Dari contoh yang dikemukakan di atas nyatalah bahwa pencemaran terhadap lingkungan tidak dapat dilepaskan dari kepentingan ekonomi manusia baik secara universal maupun secara kelompok. Semakin parahnya pencemaran terhadap lingkungan disebabkan berlarutnya kebijakan mencegah dan mengurangi zat-zat pencemar dan/atau sumber pencemar lainnya karena benturan kepentingan antar-bangsa atau antara penguasa dan masyarakat.

Pola keadilan serupa dapat pula kita temukan dalam kasus-kasus pencemaran di Indonesia.
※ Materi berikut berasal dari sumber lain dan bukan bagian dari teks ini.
(** * bre_utils: the bounded blocking queue and the stream buffer

    A shallow embedding of [breutil/block_queue.hpp] (class
    [bre::BlockQueue<T>]) and [breutils/buffer.hpp] (class [bre::Buffer]),
    and the properties of the two classes stated by the specification.

    Conventions of the embedding.
    - [size_t] values are integers in [Z]; every [size_t] operation of the
      source that can leave the range is written with [wrap], reduction
      modulo [2^64].
    - A pointer into the buffer's storage is its offset from [begin()].
    - A range [(data, len)] of bytes handed to the buffer is the list of its
      [len] bytes; [std::string] and [std::string_view] are [string].
    - An operation that can throw, or whose C++ behaviour is undefined for
      some states, returns a result that says so; the state at a throw is
      part of the result.  Allocation does not fail: a vector can take any
      size that fits [size_t], and a queue any number of elements.
    - A method of the queue runs under the queue's mutex.  It is embedded as
      the function from the state at the moment the method holds the lock
      and evaluates its wait predicate to what happens then: it returns,
      throws, or goes (back) to sleep on a condition variable. *)

From Stdlib Require Import ZArith Lia String Ascii.
From stdpp Require Import base list strings.

Local Open Scope Z_scope.

(** ** Machine integers and exceptions *)

Definition size_t_mod : Z := 2 ^ 64.

(** Unsigned 64-bit wrap-around, the arithmetic of [size_t]. *)
Definition wrap (z : Z) : Z := z mod size_t_mod.

(** Conversion to [int] (32 bits, two's complement). *)
Definition to_int (z : Z) : Z := (z + 2 ^ 31) mod 2 ^ 32 - 2 ^ 31.

(** The standard exceptions the two classes throw, with their message. *)
Inductive exn : Type :=
| length_error (what : string)
| runtime_error (what : string).

(** ** buffer.hpp *)

Module buffer.

Definition kInitialSize : Z := 1024.
Definition kPrependSize : Z := 8.

Record Buffer : Type := mkBuffer {
  _buffer : list ascii;     (* std::vector<char> *)
  _readIndex : Z;           (* size_t *)
  _writeIndex : Z           (* size_t *)
}.

(** Outcome of a method of [Buffer]. *)
Inductive res (A : Type) : Type :=
| Ok (a : A) (b : Buffer)          (* returned [a], the buffer is now [b] *)
| Throw (e : exn) (b : Buffer)     (* threw [e], the buffer is [b] *)
| Undefined.                       (* undefined behaviour *)
Arguments Ok {A} a b.
Arguments Throw {A} e b.
Arguments Undefined {A}.

Definition bind {A B : Type} (m : res A) (k : A -> Buffer -> res B) : res B :=
  match m with
  | Ok a b => k a b
  | Throw e b => Throw e b
  | Undefined => Undefined
  end.

(** *** Storage primitives *)

(** [_buffer.size()] *)
Definition Capacity (b : Buffer) : Z := Z.of_nat (length (_buffer b)).

(** Reading the [n] bytes at offsets [first, first + n): the constructor
    [std::string(p, n)].  Reading outside the storage is undefined. *)
Definition read_range (buf : list ascii) (first n : Z) : option (list ascii) :=
  if (0 <=? first) && (0 <=? n) && (first + n <=? Z.of_nat (length buf))
  then Some (take (Z.to_nat n) (drop (Z.to_nat first) buf))
  else None.

(** [std::copy(d, d + len, begin() + at)] from a source [data] outside the
    storage.  Writing outside the storage is undefined. *)
Definition copy_in (buf : list ascii) (at_ : Z) (data : list ascii)
  : option (list ascii) :=
  if (0 <=? at_) && (at_ + Z.of_nat (length data) <=? Z.of_nat (length buf))
  then Some (take (Z.to_nat at_) buf ++ data
               ++ drop (Z.to_nat at_ + length data) buf)
  else None.

(** [std::copy(begin() + first, begin() + last, begin() + d_first)] inside
    the storage.  The source range and the destination range must lie in
    the storage, and [std::copy] requires that [d_first] is not in
    [first, last). *)
Definition copy_within (buf : list ascii) (first last d_first : Z)
  : option (list ascii) :=
  if (0 <=? first) && (first <=? last) && (last <=? Z.of_nat (length buf))
     && negb ((first <=? d_first) && (d_first <? last))
  then match read_range buf first (last - first) with
       | Some src => copy_in buf d_first src
       | None => None
       end
  else None.

(** *** Observers *)

Definition ReadableBytes (b : Buffer) : Z := wrap (_writeIndex b - _readIndex b).

Definition WritableBytes (b : Buffer) : Z := wrap (Capacity b - _writeIndex b).

Definition PrependableBytes (b : Buffer) : Z := _readIndex b.

(** [begin() + _readIndex], as an offset. *)
Definition Peek (b : Buffer) : Z := _readIndex b.

(** [begin() + _writeIndex], as an offset. *)
Definition BeginWrite (b : Buffer) : Z := _writeIndex b.

(** *** Construction *)

(** [Buffer(initialSize)]: [kPrependSize + initialSize] zero bytes, both
    cursors at [kPrependSize]. *)
Definition new (initialSize : Z) : Buffer :=
  mkBuffer (replicate (Z.to_nat (wrap (kPrependSize + initialSize))) Ascii.zero)
           kPrependSize kPrependSize.

(** *** Retrieval *)

Definition RetrieveAll (b : Buffer) : Buffer :=
  mkBuffer (_buffer b) kPrependSize kPrependSize.

Definition Retrieve (b : Buffer) (len : Z) : Buffer :=
  if len <? ReadableBytes b
  then mkBuffer (_buffer b) (wrap (_readIndex b + len)) (_writeIndex b)
  else RetrieveAll b.

(** [end_] is the offset of the pointer [end]. *)
Definition RetrieveUntil (b : Buffer) (end_ : Z) : Buffer :=
  if (Peek b <=? end_) && (end_ <=? BeginWrite b)
  then Retrieve b (end_ - Peek b)
  else b.

Definition RetrieveAsString (b : Buffer) (len : Z) : res string :=
  let len := if ReadableBytes b <? len then ReadableBytes b else len in
  match read_range (_buffer b) (Peek b) len with
  | Some result => Ok (string_of_list_ascii result) (Retrieve b len)
  | None => Undefined
  end.

Definition RetrieveAllAsString (b : Buffer) : res string :=
  RetrieveAsString b (ReadableBytes b).

Definition HasRead (b : Buffer) (len : Z) : Buffer := Retrieve b len.

Definition ToString (b : Buffer) : res string :=
  match read_range (_buffer b) (Peek b) (ReadableBytes b) with
  | Some s => Ok (string_of_list_ascii s) b
  | None => Undefined
  end.

(** *** Writing *)

Definition makeSpace (b : Buffer) (len : Z) : res unit :=
  if wrap (WritableBytes b + PrependableBytes b) <? wrap (len + kPrependSize)
  then
    Ok tt (mkBuffer (resize (Z.to_nat (wrap (_writeIndex b + len))) Ascii.zero
                            (_buffer b))
                    (_readIndex b) (_writeIndex b))
  else
    let readable := ReadableBytes b in
    match copy_within (_buffer b) (_readIndex b) (_writeIndex b) kPrependSize with
    | Some buf =>
        let readIndex := kPrependSize in
        Ok tt (mkBuffer buf readIndex (wrap (readIndex + readable)))
    | None => Undefined
    end.

Definition EnsureWritableBytes (b : Buffer) (len : Z) : res unit :=
  if WritableBytes b <? len then makeSpace b len else Ok tt b.

Definition HasWritten (b : Buffer) (len : Z) : Buffer :=
  if len <=? WritableBytes b
  then mkBuffer (_buffer b) (_readIndex b) (wrap (_writeIndex b + len))
  else b.

(** [Append(const char* data, size_t len)] *)
Definition Append (b : Buffer) (data : list ascii) : res unit :=
  let len := Z.of_nat (length data) in
  bind (EnsureWritableBytes b len) (fun _ b1 =>
  match copy_in (_buffer b1) (BeginWrite b1) data with
  | Some buf =>
      Ok tt (HasWritten (mkBuffer buf (_readIndex b1) (_writeIndex b1)) len)
  | None => Undefined
  end).

(** [Append(std::string_view str)] *)
Definition Append_sv (b : Buffer) (str : string) : res unit :=
  Append b (list_ascii_of_string str).

Definition Prepend (b : Buffer) (data : list ascii) : res unit :=
  let len := Z.of_nat (length data) in
  if PrependableBytes b <? len
  then Throw (length_error "Buffer::Prepend: not enough space") b
  else
    let readIndex := wrap (_readIndex b - len) in
    match copy_in (_buffer b) readIndex data with
    | Some buf => Ok tt (mkBuffer buf readIndex (_writeIndex b))
    | None => Undefined
    end.

Definition Shrink (b : Buffer) (reserve : Z) : res unit :=
  let buf :=
    replicate (Z.to_nat (wrap (wrap (kPrependSize + ReadableBytes b) + reserve)))
              Ascii.zero in
  match read_range (_buffer b) (Peek b) (BeginWrite b - Peek b) with
  | Some src =>
      match copy_in buf kPrependSize src with
      | Some buf' =>
          Ok tt (mkBuffer buf' kPrependSize (wrap (kPrependSize + ReadableBytes b)))
      | None => Undefined
      end
  | None => Undefined
  end.

(** *** The class invariant *)

(** The cursors are ordered and inside the storage, the write cursor never
    drops below the reserved prefix, and the storage has a size that fits
    [size_t].  A buffer satisfies this after its construction, and the
    methods keep it. *)
Definition wf (b : Buffer) : Prop :=
  0 <= _readIndex b <= _writeIndex b /\
  kPrependSize <= _writeIndex b <= Capacity b /\
  Capacity b < size_t_mod.

(** The readable bytes, [_buffer[_readIndex, _writeIndex)]. *)
Definition readable (b : Buffer) : list ascii :=
  take (Z.to_nat (_writeIndex b - _readIndex b))
       (drop (Z.to_nat (_readIndex b)) (_buffer b)).

(** The cursors are ordered; nothing is asked of the storage. *)
Definition cursors_ok (b : Buffer) : Prop :=
  0 <= _readIndex b <= _writeIndex b /\ _writeIndex b < size_t_mod.

(** *** Programs over the buffer *)

(** The value a method returned, if it returned. *)
Definition returned {A : Type} (r : res A) : option A :=
  match r with
  | Ok a _ => Some a
  | _ => None
  end.

(** Appending "World", prepending "Hello " and reading everything, on a
    default buffer. *)
Definition prepend_then_read : res string :=
  bind (Append_sv (new kInitialSize) "World") (fun _ b1 =>
  bind (Prepend b1 (list_ascii_of_string "Hello ")) (fun _ b2 =>
  RetrieveAllAsString b2)).

(** [Append(X)] followed by [RetrieveAsString(X.length())], on a buffer just
    constructed. *)
Definition round_trip (initialSize : Z) (X : string) : res string :=
  bind (Append_sv (new initialSize) X) (fun _ b =>
  RetrieveAsString b (Z.of_nat (String.length X))).

(** *** Searching the readable bytes *)

(** What a search returns: [nullptr], or the pointer at an offset. *)
Inductive pointer : Type :=
| nullptr
| at_offset (p : Z).

Definition is_char (c : ascii) (a : ascii) : bool := Ascii.eqb a c.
Para pengusaha enggan membangun pengelola limbah industrinya, karena ingin memperoleh keuntungan sendiri di atas kerugian masyarakat dan kerugian lingkungan alam. Kegiatan konsumsi yang melibatkan semua orang dalam mencemari lingkungan antara lain penggunaan berbagai produk yang mencemari lingkungan antara lain penggunaan berbagai produk yang mencemari lingkungan dan kegiatan membuang sampah.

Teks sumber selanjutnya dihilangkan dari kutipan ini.